Rationale: It is common for male and female adult patients of all races with a chief complaint of epiphora (excessive tearing) to express discomfort either verbally or through body language while undergoing tear duct (canalicular) probing and irrigation even when no pathology is detected. Use of a topical anesthetic during canalicular probing and irrigation is seen in pediatric patients but has yet to be formally investigated in adults to date. The goal of this study is to identify whether or not instillation of a drop of Proparacaine hydrochloride 0.5% ophthalmic solution into a patient's eye prior to performance of probing and irrigation will improve patient comfort during the procedure and is therefore recommended.

Hypothesis: Administration of a drop of Proparacaine hydrochloride 0.5% ophthalmic solution into the eye prior to probing and irrigation of the lower lid canalicular system will decrease patient discomfort as compared to a control drop of BSS ophthalmic solution into the opposite eye prior to the same procedure.

Null hypothesis: Administration of a drop of Proparacaine hydrochloride 0.5% ophthalmic solution does not have an effect on patient discomfort during canalicular probing and irrigation.

Medication: Proparacaine hydrochloride ophthalmic solution, United States Pharmacopeia (USP) 0.5% is a local anesthetic drug intended for topical ophthalmic use. Proparacaine Hydrochloride ophthalmic solution is a fast-acting anesthetic lasting 10-20 minutes. Proparacaine hydrochloride ophthalmic solution, USP 0.5% is FDA approved for this indication.

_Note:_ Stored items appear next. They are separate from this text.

(* ===== verification/Uefi.v ===== *)
(** * What the firmware leaves in memory

    Models [src/xv6/mp_uefi.c]: the loader leaves a structure at [BOOTPARAM], which
    points to the table of interrupt controllers of the firmware (MADT); [mpinit_uefi]
    walks it for the processors.  The theorem gives the format of the table as an
    encoder and says what is found in any table that has it. *)

From S2P Require Import Prelude Mem Mmu.
Local Open Scope Z_scope.

Definition BOOTPARAM : Z := 0x50000.
Definition NCPU : Z := 4.
Definition P2V_WO (x : Z) : Z := u32 (x + KERNBASE).
(** [boot_param->madt_addr] *)
Definition madt_addr (m : mem) : Z := ld32 m (P2V_WO BOOTPARAM + 8).

(** The globals: the address of the local controller, [apicid] of each of [cpus], how
    many there are, and the number of the other controller. *)
Record machine := mkmachine { lapic : Z; apicids : list Z; ncpu : Z; ioapicid : Z }.

Definition sizeof_madt : Z := 44.
(** [madt->len], [madt->lapic_addr] *)
Definition madt_len (m : mem) (madt : Z) : Z := ld32 m (madt + 4).
Definition madt_lapic (m : mem) (madt : Z) : Z := ld32 m (madt + 36).

(** The body of the switch for the entry at [e]: the machine and how far to go on. *)
Definition madt_entry (m : mem) (e : Z) (x : machine) : machine * Z :=
  let record_len := ldb m (e + 1) in
  match ldb m e with
  | 0 =>
      (if ncpu x <? NCPU
       then mkmachine (lapic x) (<[Z.to_nat (ncpu x) := ldb m (e + 3)]> (apicids x)) (ncpu x + 1) (ioapicid x)
       else x, record_len)
  | 1 => (mkmachine (lapic x) (apicids x) (ncpu x) (ldb m (e + 2)), record_len)
  | 2 | 4 => (x, record_len)
  | 5 => (x, 0xC)
  | _ => (x, 0)
  end.
Fixpoint madt_walk (fuel : nat) (m : mem) (madt i : Z) (x : machine) : outcome machine :=
  match fuel with
  | O => NoFuel
  | S f =>
      if i <? madt_len m madt then
        let '(x', n) := madt_entry m (madt + i) x in
        madt_walk f m madt (u32 (i + n)) x'
      else Ret x
  end.
Definition mpinit_uefi (fuel : nat) (m : mem) (x : machine) : outcome machine :=
  let madt := P2V_WO (madt_addr m) in
  madt_walk fuel m madt sizeof_madt (mkmachine (madt_lapic m madt) (apicids x) 0 (ioapicid x)).

(** ** The format *)

(** The entries of a table, as the specification of the firmware names them. *)
Inductive entry :=
  | Processor (processor_id lapic_id flags : Z)
  | IoController (ioapic_id addr base : Z)
  | Override (bus_src irq_src gsi flags : Z)
  | Nmi (processor_id flags lint : Z)
  | Address (addr : Z).
Definition le16 (v : Z) : list Z := [u8 v; u8 (Z.shiftr v 8)].
Definition le32 (v : Z) : list Z := [u8 v; u8 (Z.shiftr v 8); u8 (Z.shiftr v 16); u8 (Z.shiftr v 24)].
Definition encode (e : entry) : list Z :=
  match e with
  | Processor p l f => [0; 8; u8 p; u8 l] ++ le32 f
  | IoController i a b => [1; 12; u8 i; 0] ++ le32 a ++ le32 b
  | Override b i g f => [2; 10; u8 b; u8 i] ++ le32 g ++ le16 f
  | Nmi p f l => [4; 6; u8 p] ++ le16 f ++ [u8 l]
  | Address a => [5; 12; 0; 0] ++ le32 a ++ [0; 0; 0; 0]
  end.
Definition table (es : list entry) : list Z := concat (encode <$> es).
Definition at_mem (m : mem) (a : Z) (l : list Z) : Prop := forall i b, l !! i = Some b -> ldb m (a + Z.of_nat i) = b.

(** The processors of a table, and the last of its other controllers. *)
Definition processors (es : list entry) : list Z := omap (fun e => match e with Processor _ l _ => Some (u8 l) | _ => None end) es.
Definition io_controller (old : Z) (es : list entry) : Z :=
  fold_left (fun v e => match e with IoController i _ _ => u8 i | _ => v end) es old.
(** The machine [x] with the processors [ps] behind those it has, as many as fit. *)
Definition with_processors (ps : list Z) (io : Z) (x : machine) : machine :=
  let new := take (Z.to_nat (NCPU - ncpu x)) ps in
  mkmachine (lapic x) (take (Z.to_nat (ncpu x)) (apicids x) ++ new ++ drop (Z.to_nat (ncpu x) + length new) (apicids x))
    (ncpu x + Z.of_nat (length new)) io.

Lemma at_mem_app m a l l' : at_mem m a (l ++ l') -> at_mem m a l /\ at_mem m (a + Z.of_nat (length l)) l'.
Proof.
  intros H. split; intros i b Hi.
  - apply H. by apply lookup_app_l_Some.
  - rewrite <-(H (length l + i)%nat b); [f_equal; lia|]. rewrite lookup_app_r by lia. by replace (length l + i - length l)%nat with i by lia.
Qed.
Lemma with_processors_nil io x : 0 <= ncpu x -> with_processors [] io x = mkmachine (lapic x) (apicids x) (ncpu x) io.
Proof.
  intros H. unfold with_processors. rewrite take_nil. cbn [length app]. rewrite Nat.add_0_r, take_drop.
  by rewrite Z.add_0_r.
Qed.
Lemma with_processors_cons p ps io x : 0 <= ncpu x -> length (apicids x) = Z.to_nat NCPU ->
  with_processors (p :: ps) io x = with_processors ps io
    (if ncpu x <? NCPU then mkmachine (lapic x) (<[Z.to_nat (ncpu x) := p]> (apicids x)) (ncpu x + 1) (ioapicid x) else x).
Proof.
  intros H Hl. destruct (ncpu x <? NCPU) eqn:E; zbool; unfold with_processors; cbn [lapic apicids ncpu].
  - replace (Z.to_nat (NCPU - ncpu x)) with (S (Z.to_nat (NCPU - (ncpu x + 1)))) by lia.
    replace (Z.to_nat (ncpu x + 1)) with (S (Z.to_nat (ncpu x))) by lia. cbn [take firstn length].
    assert (Hn : (Z.to_nat (ncpu x) < length (apicids x))%nat) by lia.
    rewrite (take_S_r _ _ p) by by apply list_lookup_insert_eq. rewrite take_insert_ge by lia. rewrite drop_insert_lt by lia.
    rewrite <-!app_assoc. cbn [app]. f_equal; [|lia]. do 3 f_equal. f_equal. lia.
  - replace (Z.to_nat (NCPU - ncpu x)) with 0%nat by lia. reflexivity.
Qed.

Lemma length_encode e : (6 <= length (encode e))%nat /\ (length (encode e) <= 12)%nat.
Proof. destruct e; cbn; lia. Qed.
(** One turn of the walk at an entry of the format. *)
Lemma madt_entry_ok m a e x : at_mem m a (encode e) -> madt_entry m a x =
  (match e with
   | Processor _ l _ =>
       if ncpu x <? NCPU then mkmachine (lapic x) (<[Z.to_nat (ncpu x) := u8 l]> (apicids x)) (ncpu x + 1) (ioapicid x) else x
   | IoController i _ _ => mkmachine (lapic x) (apicids x) (ncpu x) (u8 i)
   | _ => x
   end, Z.of_nat (length (encode e))).
Proof.
  intros H. assert (H0 := H 0%nat). assert (H1 := H 1%nat). assert (H2 := H 2%nat). assert (H3 := H 3%nat).
  rewrite Z.add_0_r in H0. change (Z.of_nat 1) with 1 in H1. change (Z.of_nat 2) with 2 in H2. change (Z.of_nat 3) with 3 in H3. unfold madt_entry.
  destruct e; cbn in H0, H1, H2, H3; rewrite (H0 _ eq_refl); cbv beta iota zeta; rewrite ?(H1 _ eq_refl), ?(H2 _ eq_refl), ?(H3 _ eq_refl); reflexivity.
Qed.
Lemma madt_walk_ok m madt es : forall fuel i x, (length es < fuel)%nat -> at_mem m (madt + i) (table es) ->
  0 <= i -> madt_len m madt = i + Z.of_nat (length (table es)) ->
  0 <= ncpu x -> length (apicids x) = Z.to_nat NCPU ->
  madt_walk fuel m madt i x = Ret (with_processors (processors es) (io_controller (ioapicid x) es) x).
Proof.
  induction es as [|e es IH]; intros [|fuel] i x Hf Hm Hi Hlen Hn Hl; cbn [length] in Hf; try lia; cbn [madt_walk].
  - cbn in Hlen. assert (E : i <? madt_len m madt = false) by (apply Z.ltb_ge; lia). rewrite E.
    cbn. rewrite with_processors_nil by lia. by destruct x.
  - assert (T : table (e :: es) = encode e ++ table es) by reflexivity. rewrite T in Hm, Hlen. rewrite length_app in Hlen.
    apply at_mem_app in Hm as [He Hes]. pose proof (length_encode e). pose proof (ld32_range m (madt + 4)).
    assert (E : i <? madt_len m madt = true) by (apply Z.ltb_lt; lia). rewrite E, (madt_entry_ok _ _ e) by exact He.
    rewrite u32_small by (unfold madt_len in Hlen; lia). rewrite <-Z.add_assoc in Hes.
    destruct e; (rewrite IH by (try lia; try exact Hes; first [reflexivity|lia|case_if; cbn [ncpu apicids]; rewrite ?length_insert; lia|cbn [ncpu apicids]; lia])); try reflexivity.
    + change (processors (Processor processor_id lapic_id flags :: es)) with (u8 lapic_id :: processors es).
      rewrite (with_processors_cons (u8 lapic_id)) by lia. by case_if.
Qed.

(** What the processor table of the firmware says is what the kernel finds: for any
    table of entries the kernel knows, wherever it is in memory, the walk ends, the
    processors are those of the table in its order, as many as [cpus] has room for, the
    controller of the devices is the last the table names, and the local controller is
    where the table says. *)
Theorem mpinit_finds_processors m es x fuel : let madt := P2V_WO (madt_addr m) in
  at_mem m (madt + sizeof_madt) (table es) -> madt_len m madt = sizeof_madt + Z.of_nat (length (table es)) ->
  length (apicids x) = Z.to_nat NCPU -> (length es < fuel)%nat ->
  exists x', mpinit_uefi fuel m x = Ret x' /\ lapic x' = madt_lapic m madt
    /\ ncpu x' = Z.min NCPU (Z.of_nat (length (processors es)))
    /\ take (Z.to_nat (ncpu x')) (apicids x') = take (Z.to_nat NCPU) (processors es)
    /\ ioapicid x' = io_controller (ioapicid x) es.
Proof.
  intros madt Hm Hlen Hl Hf. eexists. split; [apply (madt_walk_ok m madt es); try done; lia|].
  unfold with_processors. cbn [lapic apicids ncpu ioapicid]. split; [done|]. rewrite length_take. unfold NCPU. split; [lia|]. split; [|done].
  change (take (Z.to_nat 0) (apicids x)) with (@nil Z). cbn [app].
  rewrite take_app_le by (rewrite length_take; lia). apply take_ge. rewrite length_take, Z.sub_0_r. lia.
Qed.
Definition demo_madt : mem :=
  let put := fix put (m : mem) (a : Z) (l : list Z) := match l with [] => m | b :: l => put (stb m a b) (a + 1) l end in
  put (st32 (st32 (st32 ∅ (P2V_WO BOOTPARAM + 8) 0x60000) (P2V_WO 0x60000 + 4) (44 + 8 + 8 + 12)) (P2V_WO 0x60000 + 36) 0xFEE00000)
    (P2V_WO 0x60000 + 44) (table [Processor 0 0 1; Processor 1 4 1; IoController 2 0xFEC00000 0]).
Lemma mpinit_finds_processors_witness : exists x', mpinit_uefi 4 demo_madt (mkmachine 0 (replicate 4 0) 0 0) = Ret x' /\ ncpu x' = 2 /\ ioapicid x' = 2.
Proof.
  destruct (mpinit_finds_processors demo_madt [Processor 0 0 1; Processor 1 4 1; IoController 2 0xFEC00000 0] (mkmachine 0 (replicate 4 0) 0 0) 4)
    as (x' & He & _ & Hn & _ & Hi).
  - intros i b Hi. do 28 (destruct i as [|i]; [injection Hi as <-; vm_compute; reflexivity|]). discriminate Hi.
  - vm_compute. reflexivity.
  - reflexivity.
  - cbn. lia.
  - exists x'. split; [exact He|]. split; [exact Hn|exact Hi].
Defined.

(** An entry of any other kind stops the walk where it is, for ever. *)
Lemma unknown_entry_loops fuel : forall m madt i x, 0 <= i < madt_len m madt -> ldb m (madt + i) = 9 -> madt_walk fuel m madt i x = NoFuel.
Proof.
  induction fuel as [|fuel IH]; intros m madt i x Hi Hk; [reflexivity|]. cbn [madt_walk].
  destruct (Z.ltb_spec i (madt_len m madt)); [|lia]. unfold madt_entry. rewrite Hk. cbv beta iota zeta.
  rewrite Z.add_0_r, u32_small by (pose proof (ld32_range m (madt + 4)); unfold madt_len in *; lia). by apply IH.
Qed.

Probing and irrigation: A common in-office ophthalmic procedure performed with a small gauge, blunt tube on a syringe filled with BSS. The cannula is placed into the canaliculus (tear duct) of one eyelid, and the BSS is used to irrigate the lacrimal system. This procedure identifies whether or not obstruction of the lacrimal system is present. A patient with an open (patent) system will taste the salty BSS solution in the nose. A patient with a nasolacrimal duct obstruction (NLDO) or a more proximal canalicular obstruction will have reflux of the irrigant out of the opposite lid (on the same side) canaliculus, the probed canaliculus, or both and will usually not detect any irrigant within the nasopharynx.


Nasolacrimal drainage system: The physiologic apparatus which drains tears from the surface of the eye into the nose (i.e. the tear drain). It consists of (from eye to nose) the punctum (opening of the tube), the canaliculus (a thin tube within the eyelid), the lacrimal sac (a sac that hold the tears that lies within the bone of the nose) and finally the nasolacrimal duct (a duct that connects the lacrimal sac (-lacrimal) into the nose (naso-). A blockage anywhere along this pathway can cause epiphora.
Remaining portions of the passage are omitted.